**Try it:** Would you please copy the part of the material below that opens with the line containing "rsdp_length : Z;" and closes with the line containing "sdt_oem_table : Z;"? Copy it exactly, and only it.

**Data:**
(* ===== verification/Acpi.v ===== *)
(** * ACPI tables

    [src/src/kernel/acpi/acpi.c]: the root pointer, the root table and the
    lookup of a table by its signature, all read from memory. *)
From stdpp Require Import base list gmap.
From S2P Require Import Prelude Memory.

(** ** Layouts *)

Definition RSDP_V1_DESC_SIZE : Z := 20.
Definition RSDP_V2_DESC_SIZE : Z := 36.
Definition ACPI_VERSION_1 : Z := 0.
Definition ACPI_VERSION_2 : Z := 2.

(** The offsets of [RsdpDescriptor] and [SdtHeader]. *)
Record rsdp_layout := {
  rsdp_signature : Z; rsdp_checksum : Z; rsdp_oemid : Z; rsdp_revision : Z; rsdp_rsdt_addr : Z;
  rsdp_length : Z; rsdp_xsdt_addr : Z; rsdp_extended_checksum : Z; rsdp_reserved : Z;
}.
Definition RsdpDescriptor : rsdp_layout := {|
  rsdp_signature := 0; rsdp_checksum := 8; rsdp_oemid := 9; rsdp_revision := 15;
  rsdp_rsdt_addr := 16; rsdp_length := 20; rsdp_xsdt_addr := 24; rsdp_extended_checksum := 32;
  rsdp_reserved := 33;
|}.

Record sdt_layout := {
  sdt_signature : Z; sdt_length : Z; sdt_revision : Z; sdt_checksum : Z; sdt_oemid : Z;
  sdt_oem_table : Z; sdt_oem_revision : Z; sdt_creator_id : Z; sdt_creator_revision : Z;
  sizeof_SdtHeader : Z;
}.
Definition SdtHeader : sdt_layout := {|
  sdt_signature := 0; sdt_length := 4; sdt_revision := 8; sdt_checksum := 9; sdt_oemid := 10;
  sdt_oem_table := 16; sdt_oem_revision := 24; sdt_creator_id := 28; sdt_creator_revision := 32;
  sizeof_SdtHeader := 36;
|}.

(** ** State *)

(** [RSDP_TABLE] is a copy, the bytes of the structure; of the copied header
    of the root table only the length is read. *)
Record acpi := Acpi {
  RSDP_TABLE : list Z;
  head_length : Z;
  head_next : Z;
  uses_xsdt : bool;
}.

(** Little-endian field of [n] bytes of a copied structure. *)
Fixpoint le_field (bytes : list Z) (off : nat) (n : nat) : Z :=
  match n with
  | O => 0
  | S n => default 0 (bytes !! off) + 2 ^ 8 * le_field bytes (S off) n
  end.

(** [n] bytes of memory. *)
Fixpoint copy_bytes (m : mem) (a : Z) (n : nat) : list Z :=
  match n with
  | O => []
  | S n => ld8 m a :: copy_bytes m (a + 1) n
  end.

Definition rsdp_field (s : acpi) (off : rsdp_layout → Z) (n : nat) : Z :=
  le_field (RSDP_TABLE s) (Z.to_nat (off RsdpDescriptor)) n.

(** ** Checksums *)

(** [for (...) checksum += bytes[i];], overflow of the [int] undefined. *)
Fixpoint sum_bytes (m : mem) (a : Z) (n : nat) (checksum : Z) : outcome Z :=
  match n with
  | O => Done checksum
  | S n =>
      let checksum := checksum + ld8 m a in
      _ ← check (checksum <=? INT_MAX);
      sum_bytes m (a + 1) n checksum
  end.

Definition ValidateSdtChecksum (m : mem) (sdt len : Z) : outcome bool :=
  checksum ← sum_bytes m sdt (Z.to_nat len) 0; Done (Z.land checksum 0xff =? 0).

(** The root pointer's bytes are few enough for [int]. *)
Definition sum_list_Z (l : list Z) : Z := fold_right Z.add 0 l.

Definition ValidateRsdpChecksum (s : acpi) : bool :=
  let bytes := RSDP_TABLE s in
  let checksum := sum_list_Z (take (Z.to_nat RSDP_V1_DESC_SIZE) bytes) in
  let v1_valid := Z.land checksum 0xff =? 0 in
  if rsdp_field s rsdp_revision 1 =? ACPI_VERSION_1 then v1_valid
  else
    let checksum :=
      checksum + sum_list_Z (take (Z.to_nat (RSDP_V2_DESC_SIZE - RSDP_V1_DESC_SIZE))
                               (drop (Z.to_nat RSDP_V1_DESC_SIZE) bytes)) in
    let v2_valid := Z.land checksum 0xff =? 0 in
    v1_valid && v2_valid.

(** ** Operations *)

Definition InitRsdp (m : mem) (s : acpi) (rsdp : Z) : bool * acpi :=
  let s := Acpi (copy_bytes m rsdp (Z.to_nat RSDP_V2_DESC_SIZE)) (head_length s) (head_next s)
             (uses_xsdt s) in
  (ValidateRsdpChecksum s, s).

(** The length of a table, converted to the [int] the checksum takes. *)
Definition table_length (m : mem) (sdt : Z) : Z := ld32 m (sdt + sdt_length SdtHeader).

Definition InitSdt (m : mem) (s : acpi) : outcome (bool * acpi) :=
  let xsdt := ACPI_VERSION_2 <=? rsdp_field s rsdp_revision 1 in
  let tab := if xsdt then rsdp_field s rsdp_xsdt_addr 8 else rsdp_field s rsdp_rsdt_addr 4 in
  validated ← ValidateSdtChecksum m tab (i32 (table_length m tab));
  Done (validated,
        Acpi (RSDP_TABLE s) (table_length m tab) (tab + sizeof_SdtHeader SdtHeader) xsdt).

(** The result of [InitSdt] is ignored. *)
Definition InitAcpi (m : mem) (s : acpi) (rsdp : Z) : outcome (Z * acpi) :=
  let '(ok, s) := InitRsdp m s rsdp in
  if negb ok then Done (-1, s)
  else '(_, s) ← InitSdt m s; Done (0, s).

(** [strncmp(sdt->signature, table_id, 4) == 0], the identifier a string in
    memory. *)
Definition signature_matches (m : mem) (sdt table_id : Z) : bool :=
  strncmp m (sdt + sdt_signature SdtHeader) table_id 4 =? 0.

Definition entry_size (s : acpi) : Z := if uses_xsdt s then 8 else 4.

Definition sdt_entry (m : mem) (s : acpi) (i : Z) : Z :=
  if uses_xsdt s then ld64 m (head_next s + 8 * i) else ld32 m (head_next s + 4 * i).

(** [num_entries], a [size_t] difference converted to [int]. *)
Definition num_sdt_entries (s : acpi) : Z :=
  i32 (u64 (head_length s - sizeof_SdtHeader SdtHeader) / entry_size s).

(** [k] entries from index [i] on are left. *)
Fixpoint find_table_loop (k : nat) (m : mem) (s : acpi) (table_id i : Z) : outcome Z :=
  match k with
  | O => Done 0
  | S k =>
      let sdt := sdt_entry m s i in
      let signatures_match := signature_matches m sdt table_id in
      valid_checksum ← ValidateSdtChecksum m sdt (i32 (table_length m sdt));
      if signatures_match && valid_checksum then Done sdt
      else find_table_loop k m s table_id (i + 1)
  end.

Definition FindTable (m : mem) (s : acpi) (table_id : Z) : outcome Z :=
  find_table_loop (Z.to_nat (num_sdt_entries s)) m s table_id 0.

(** ** Specification *)

(** The sum of the [n] bytes at [a]. *)
Definition byte_sum (m : mem) (a : Z) (n : nat) : Z := sum_list_Z (copy_bytes m a n).

Lemma byte_sum_range m a n : 0 ≤ byte_sum m a n ≤ 255 * Z.of_nat n.
Proof.
  unfold byte_sum. revert a. induction n as [|n IH]; intros a; cbn [copy_bytes sum_list_Z fold_right]; [lia|].
  specialize (IH (a + 1)). pose proof (ld8_range m a). unfold sum_list_Z in IH. lia.
Qed.

Lemma sum_bytes_spec m n : ∀ a acc,
  0 ≤ acc → acc + byte_sum m a n ≤ INT_MAX → sum_bytes m a n acc = Done (acc + byte_sum m a n).
Proof.
  induction n as [|n IH]; intros a acc Hacc Hle; cbn [sum_bytes].
  { unfold byte_sum. cbn. f_equal. lia. }
  change (byte_sum m a (S n)) with (ld8 m a + byte_sum m (a + 1) n) in *.
  pose proof (byte_sum_range m (a + 1) n). pose proof (ld8_range m a).
  rewrite check_true by (apply Z.leb_le; lia). do_bind.
  rewrite IH by lia. f_equal. lia.
Qed.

**Response for this exercise:**
  rsdp_length : Z; rsdp_xsdt_addr : Z; rsdp_extended_checksum : Z; rsdp_reserved : Z;
}.
Definition RsdpDescriptor : rsdp_layout := {|
  rsdp_signature := 0; rsdp_checksum := 8; rsdp_oemid := 9; rsdp_revision := 15;
  rsdp_rsdt_addr := 16; rsdp_length := 20; rsdp_xsdt_addr := 24; rsdp_extended_checksum := 32;
  rsdp_reserved := 33;
|}.

Record sdt_layout := {
  sdt_signature : Z; sdt_length : Z; sdt_revision : Z; sdt_checksum : Z; sdt_oemid : Z;
  sdt_oem_table : Z; sdt_oem_revision : Z; sdt_creator_id : Z; sdt_creator_revision : Z;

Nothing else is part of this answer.